Collected data entries
(** X2.  [GraphOpConv.__init__] sizes the weight for the embedding, the mean
    and [nb_op] operators, so a layer it builds accepts an embedding of shape
    (batch, in_fm, nodes) together with the [nb_op] operators it was built
    for, of shape (batch, nodes, nodes * nb_op), or with no operators when
    [nb_op] is 0; the embedding it returns has shape (batch, out_fm, nodes). *)
Theorem GraphOpConv_forward_shape
    (in_fm out_fm nb_op seed : nat) (ops : option (tensor3 T)) (emb_in : tensor3 T)
    (batch_nb_nodes : list nat) (adj_mask : Mask) (batch nodes : nat) :
  0 < batch -> 0 < in_fm -> 0 < nodes ->
  has_shape3 batch in_fm nodes emb_in ->
  has_shape2 batch in_fm (mean_with_padding emb_in batch_nb_nodes adj_mask) ->
  match ops with
  | None => nb_op = 0
  | Some ops => 0 < nb_op /\ has_shape3 batch nodes (nodes * nb_op) ops
  end ->
  let g := fst (GraphOpConv_init uniform in_fm out_fm nb_op seed) in
  has_shape3 1 out_fm (in_fm * (nb_op + 2)) (weight g)
  /\ has_shape3 1 out_fm 1 (bias g)
  /\ has_shape3 batch out_fm nodes
       (GraphOpConv_forward mean_with_padding g ops emb_in batch_nb_nodes adj_mask).
Proof.
  intros Hb Hf Hn Hemb Hmean Hops g.
  destruct (GraphConvFacts.GraphOpConv_init_shapes uniform in_fm out_fm nb_op seed)
    as [Hw Hbias].
  split; [exact Hw|]. split; [exact Hbias|].
  now apply (@GraphConvFacts.forward_accepted_shape T _ Mask mean_with_padding g ops emb_in
               batch_nb_nodes adj_mask batch in_fm out_fm nodes nb_op).
Qed.
End Conv.

Import IEEE32 Samples.

Lemma GraphOpConv_forward_shape_witness :
  let g := fst (GraphOpConv_init (fun i => fz (Z.of_nat i)) 1 3 1 0) in
  has_shape3 1 3 (1 * (1 + 2)) (weight g)
  /\ has_shape3 1 3 1 (bias g)
  /\ has_shape3 1 3 2
       (GraphOpConv_forward mean_with_padding g (Some ops2_single) emb_row [2] no_mask).
Proof.
  apply (@GraphOpConv_forward_shape float32 f32_scalar (tensor3 float32) mean_with_padding
           (fun i => fz (Z.of_nat i)) 1 3 1 0 (Some ops2_single) emb_row [2] no_mask 1 2).
  - exact Nat.lt_0_1.
  - exact Nat.lt_0_1.
  - exact Nat.lt_0_2.
  - split; [reflexivity|]. repeat constructor.
  - split; [reflexivity|]. repeat constructor.
  - split; [exact Nat.lt_0_1|]. split; [reflexivity|]. repeat constructor.
Defined.

End ShapeFacts.

(** ** Facts on the layers of script/model/gnn/graphconv.py *)

Module GnnLayerFacts.
Import TensorFacts JoinFacts.
Local Unset Implicit Arguments.

Section Stacks.
Context {A : Type}.

(** [torch.cat((a, t), 1)] on two tensors. *)
Definition above (a t : tensor3 A) : tensor3 A := zip_with (@app (list A)) a t.

Definition has_rows (b r : nat) (t : tensor3 A) : Prop :=
  length t = b /\ Forall (fun m => length m = r) t.

Lemma above_rows (b r1 r2 : nat) (a t : tensor3 A) :
  has_rows b r1 a -> has_rows b r2 t -> has_rows b (r1 + r2) (above a t).
Proof.
  intros [Hla Ha] [Hlt Ht]. unfold above. split.
  - rewrite zip_with_length. unfold tensor3, matrix in *. rewrite Hla, Hlt. apply Nat.min_id.
  - apply Forall_zip_with. intros ma mt Hma Hmt.
    rewrite Forall_forall in Ha, Ht.
    now rewrite length_app, (Ha ma Hma), (Ht mt Hmt).
Qed.

Lemma above_block_old (b r1 r2 s n : nat) (a t : tensor3 A) :
  has_rows b r1 a -> has_rows b r2 t -> s + n <= r1 ->
  map (slice s n) (above a t) = map (slice s n) a.
Proof.
  intros [Hla Ha] [Hlt Ht] Hle. unfold above. rewrite map_zip_with.
  apply zip_with_proj_l; [unfold tensor3, matrix in *; lia|].
  intros ma mt Hma Hmt. rewrite Forall_forall in Ha.
  apply slice_app_l. rewrite (Ha ma Hma). exact Hle.
Qed.

Lemma above_block_new (b r1 r2 : nat) (a t : tensor3 A) :
  has_rows b r1 a -> has_rows b r2 t ->
  map (slice r1 r2) (above a t) = t.
Proof.
  intros [Hla Ha] [Hlt Ht]. unfold above. rewrite map_zip_with.
  rewrite <- (map_id t) at 2.
  apply zip_with_proj_r; [unfold tensor3, matrix in *; lia|].
  intros ma mt Hma Hmt. rewrite Forall_forall in Ha, Ht.
  rewrite <- (Ha ma Hma). apply slice_app_r. now apply Ht.
Qed.

Lemma rows_size1 (b r : nat) (t : tensor3 A) :
  0 < b -> has_rows b r t -> size1 t = r.
Proof.
  intros Hb [Hlen Hall]. unfold size1.
  destruct t as [|m t]; simpl in *; [lia|]. now inversion Hall.
Qed.

Lemma split_above (b n j : nat) (a t : tensor3 A) :
  0 < b -> 0 < n -> has_rows b (n * j) a -> has_rows b n t ->
  split_dim1 n (above a t) = split_dim1 n a ++ [t].
Proof.
  intros Hb Hn Ha Ht.
  pose proof (above_rows b (n * j) n a t Ha Ht) as Hat.
  unfold split_dim1.
  rewrite (rows_size1 b (n * j + n) (above a t) Hb Hat), (rows_size1 b (n * j) a Hb Ha).
  replace (n * j + n) with (n * S j) by lia.
  rewrite !div_ceil_mul by assumption.
  rewrite seq_S, map_app. simpl. f_equal.
  - apply map_ext_in. intros k Hk. apply in_seq in Hk.
    apply (above_block_old b (n * j) n (k * n) n a t Ha Ht). nia.
  - f_equal. rewrite (Nat.mul_comm j n). apply (above_block_new b (n * j) n a t Ha Ht).
Qed.

Lemma split_rows_single (b n : nat) (t : tensor3 A) :
  0 < b -> 0 < n -> has_rows b n t -> split_dim1 n t = [t].
Proof.
  intros Hb Hn Ht. unfold split_dim1. rewrite (rows_size1 b n t Hb Ht).
  pose proof (@div_ceil_mul n 1 Hn) as Hone. rewrite Nat.mul_1_r in Hone.
  rewrite Hone. simpl. f_equal.
  rewrite <- (map_id t) at 2. apply map_ext_in. intros m Hm.
  destruct Ht as [_ Hall]. rewrite Forall_forall in Hall.
  apply slice_all. now apply Hall.
Qed.

Lemma split_fold_above (b n : nat) (rest : list (tensor3 A)) :
  0 < b -> 0 < n -> Forall (has_rows b n) rest ->
  forall (j : nat) (acc : tensor3 A),
    has_rows b (n * j) acc ->
    split_dim1 n (fold_left above rest acc) = split_dim1 n acc ++ rest.
Proof.
  intros Hb Hn Hrest. induction Hrest as [|t rest Ht _ IH]; intros j acc Hacc; simpl.
  - now rewrite app_nil_r.
  - assert (Hnext : has_rows b (n * S j) (above acc t)).
    { replace (n * S j) with (n * j + n) by lia. now apply above_rows. }
    rewrite (IH (S j) (above acc t) Hnext), (split_above b n j acc t Hb Hn Hacc Ht),
      <- app_assoc.
    reflexivity.
Qed.

(** Splitting what [torch.cat(ts, 1)] stacked gives [ts] back. *)
Lemma split_cat_dim1 (b n : nat) (ts : list (tensor3 A)) :
  0 < b -> 0 < n -> ts <> [] -> Forall (has_rows b n) ts ->
  split_dim1 n (cat_dim1 ts) = ts.
Proof.
  intros Hb Hn Hne Hall. destruct ts as [|t rest]; [congruence|].
  inversion Hall as [|? ? Ht Hrest]; subst.
  assert (Ht1 : has_rows b (n * 1) t) by (now rewrite Nat.mul_1_r).
  change (cat_dim1 (t :: rest)) with (fold_left above rest t).
  rewrite (split_fold_above b n rest Hb Hn Hrest 1 t Ht1), (split_rows_single b n t Hb Hn Ht).
  reflexivity.
Qed.
End Stacks.

Section Layers.
Context {T : Type} `{Scalar T}.
Variable Mask : Type.
Variable tanh : T -> T.
Variable uniform : nat -> T.

(** X3.  In the variant of script/model/gnn, [join_operators] followed by
    [GraphOpConv.forward]: with a non-empty list of operators the result is
    the linear layer applied to the embedding next to one block
    [bmm(op(adj), emb_in)] for every operator, in the order of the list; with
    the empty list [join_operators] returns [None] and the forward pass
    raises [NameError]. *)
Theorem gnn_forward_join_operators
    (g : GnnGraphConv.GraphOpConv) (adj emb_in : tensor3 T)
    (operator_iter : list (tensor3 T -> tensor3 T))
    (batch_nb_nodes : list nat) (adj_mask : Mask) (batch nodes : nat) :
  0 < batch -> 0 < nodes ->
  has_rows batch nodes emb_in ->
  Forall (fun operator => has_rows batch nodes (operator adj)) operator_iter ->
  GnnGraphConv.GraphOpConv_forward g (GnnGraphConv.join_operators adj operator_iter) emb_in
    batch_nb_nodes adj_mask
  = match operator_iter with
    | [] => Raise NameError
    | _ => Ok (GnnGraphConv.Linear_forward (GnnGraphConv.fc g)
                 (cat_dim2 (emb_in :: map (fun operator => bmm (operator adj) emb_in)
                                          operator_iter)))
    end.
Proof.
  intros Hb Hn Hemb Hops.
  destruct operator_iter as [|op0 iter]; [reflexivity|].
  unfold GnnGraphConv.join_operators, GnnGraphConv.GraphOpConv_forward, bind.
  set (ts := map (fun operator => operator adj) (op0 :: iter)).
  assert (Hts : Forall (has_rows batch nodes) ts) by (unfold ts; now apply Forall_map).
  assert (Hne : ts <> []) by (unfold ts; simpl; congruence).
  rewrite (rows_size1 batch nodes emb_in Hb Hemb).
  rewrite GnnGraphConvFacts.split_rows_bmm by (destruct Hemb as [Hl _]; unfold size0; lia).
  rewrite (split_cat_dim1 batch nodes ts Hb Hn Hne Hts).
  unfold ts. rewrite map_map. reflexivity.
Qed.

(** X4.  [Simple.forward] multiplies by [ops[:, nb_node:, :]]: the first
    [nb_node] rows of [ops] are dropped.  When two operators are stacked the
    result is computed from the second one alone; when [ops] is a single
    operator nothing is left and every graph of the result has no node. *)
Theorem Simple_forward_drops_first_operator
    (s : GnnLayers.Simple) (op1 op2 emb_in : tensor3 T) (batch nodes : nat) :
  0 < batch ->
  has_rows batch nodes emb_in -> has_rows batch nodes op1 -> has_rows batch nodes op2 ->
  let h := tmap relu (GnnGraphConv.Linear_forward (GnnLayers.fc s) emb_in) in
  GnnLayers.Simple_forward tanh s (Some (cat_dim1 [op1; op2])) emb_in
    = Ok (tmap tanh (bmm op2 h))
  /\ GnnLayers.Simple_forward tanh s (Some op1) emb_in = Ok (repeat [] batch).
Proof.
  intros Hb Hemb Hop1 Hop2 h.
  unfold GnnLayers.Simple_forward. fold h.
  rewrite (rows_size1 batch nodes emb_in Hb Hemb).
  split.
  - change (cat_dim1 [op1; op2]) with (above op1 op2).
    assert (Hskip : map (skipn nodes) (above op1 op2) = op2).
    { unfold above. rewrite map_zip_with.
      rewrite <- (map_id op2) at 2.
      destruct Hop1 as [Hl1 Ha1], Hop2 as [Hl2 Ha2].
      apply zip_with_proj_r; [unfold tensor3, matrix in *; lia|].
      intros m1 m2 Hm1 Hm2. rewrite Forall_forall in Ha1.
      rewrite skipn_app, (Ha1 m1 Hm1), Nat.sub_diag.
      rewrite skipn_all2 by (rewrite (Ha1 m1 Hm1); lia). reflexivity. }
    now rewrite Hskip.
  - assert (Hskip : map (skipn nodes) op1 = repeat [] batch).
    { destruct Hop1 as [Hl1 Ha1]. rewrite <- Hl1. clear Hl1.
      induction Ha1 as [|m op1' Hm _ IH]; simpl; [reflexivity|].
      rewrite IH. f_equal. apply skipn_all2. lia. }
    rewrite Hskip. f_equal.
    assert (Hh : length h = batch).
    { unfold h, tmap, GnnGraphConv.Linear_forward. rewrite !length_map.
      destruct Hemb; assumption. }
    clearbody h. clear - Hh. unfold tmap, bmm. revert h Hh.
    induction batch as [|b IH]; intros [|x h] Hh; simpl in *; try lia; auto.
    f_equal. apply IH. lia.
Qed.
End Layers.

Import IEEE32 Samples.

Lemma gnn_forward_join_operators_witness :
  GnnGraphConv.GraphOpConv_forward gnn_conv
    (GnnGraphConv.join_operators gnn_ops [fun a => a]) gnn_emb [2] no_mask
  = Ok (GnnGraphConv.Linear_forward (GnnGraphConv.fc gnn_conv)
          (cat_dim2 (gnn_emb :: map (fun operator => bmm (operator gnn_ops) gnn_emb)
                                    [fun a => a]))).
Proof.
  apply (gnn_forward_join_operators (tensor3 float32) gnn_conv gnn_ops gnn_emb [fun a => a]
           [2] no_mask 1 2); try lia.
  - split; [reflexivity|]. repeat constructor.
  - constructor; [|constructor]. split; [reflexivity|]. repeat constructor.
Defined.

Definition simple_layer : GnnLayers.Simple (T := float32) :=
  {| GnnLayers.fc :=
       {| GnnGraphConv.lin_weight := [[fz 1]]; GnnGraphConv.lin_bias := [fz 0] |} |}.

Lemma Simple_forward_drops_first_operator_witness :
  let h := tmap relu (GnnGraphConv.Linear_forward (GnnLayers.fc simple_layer) gnn_emb) in
  GnnLayers.Simple_forward (fun x => x) simple_layer (Some (cat_dim1 [gnn_ops; gnn_ops])) gnn_emb
    = Ok (tmap (fun x => x) (bmm gnn_ops h))
  /\ GnnLayers.Simple_forward (fun x => x) simple_layer (Some gnn_ops) gnn_emb
     = Ok (repeat [] 1).
Proof.
  apply (Simple_forward_drops_first_operator (fun x => x) simple_layer gnn_ops gnn_ops
           gnn_emb 1 2); try lia; (split; [reflexivity|]; repeat constructor).
Defined.

End GnnLayerFacts.

Module GnnChoiceFacts.
Import String.
Local Unset Implicit Arguments.

Section Choice.
Context {T : Type} `{Scalar T}.
Variable uniform : nat -> T.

— WORK REQUEST —
Among the lines above, which contain the word "exact"? Copy every one.

— SOLUTION —
  split; [exact Hw|]. split; [exact Hbias|].
  - exact Nat.lt_0_1.
  - exact Nat.lt_0_1.
  - exact Nat.lt_0_2.
  - split; [exact Nat.lt_0_1|]. split; [reflexivity|]. repeat constructor.
  apply slice_app_l. rewrite (Ha ma Hma). exact Hle.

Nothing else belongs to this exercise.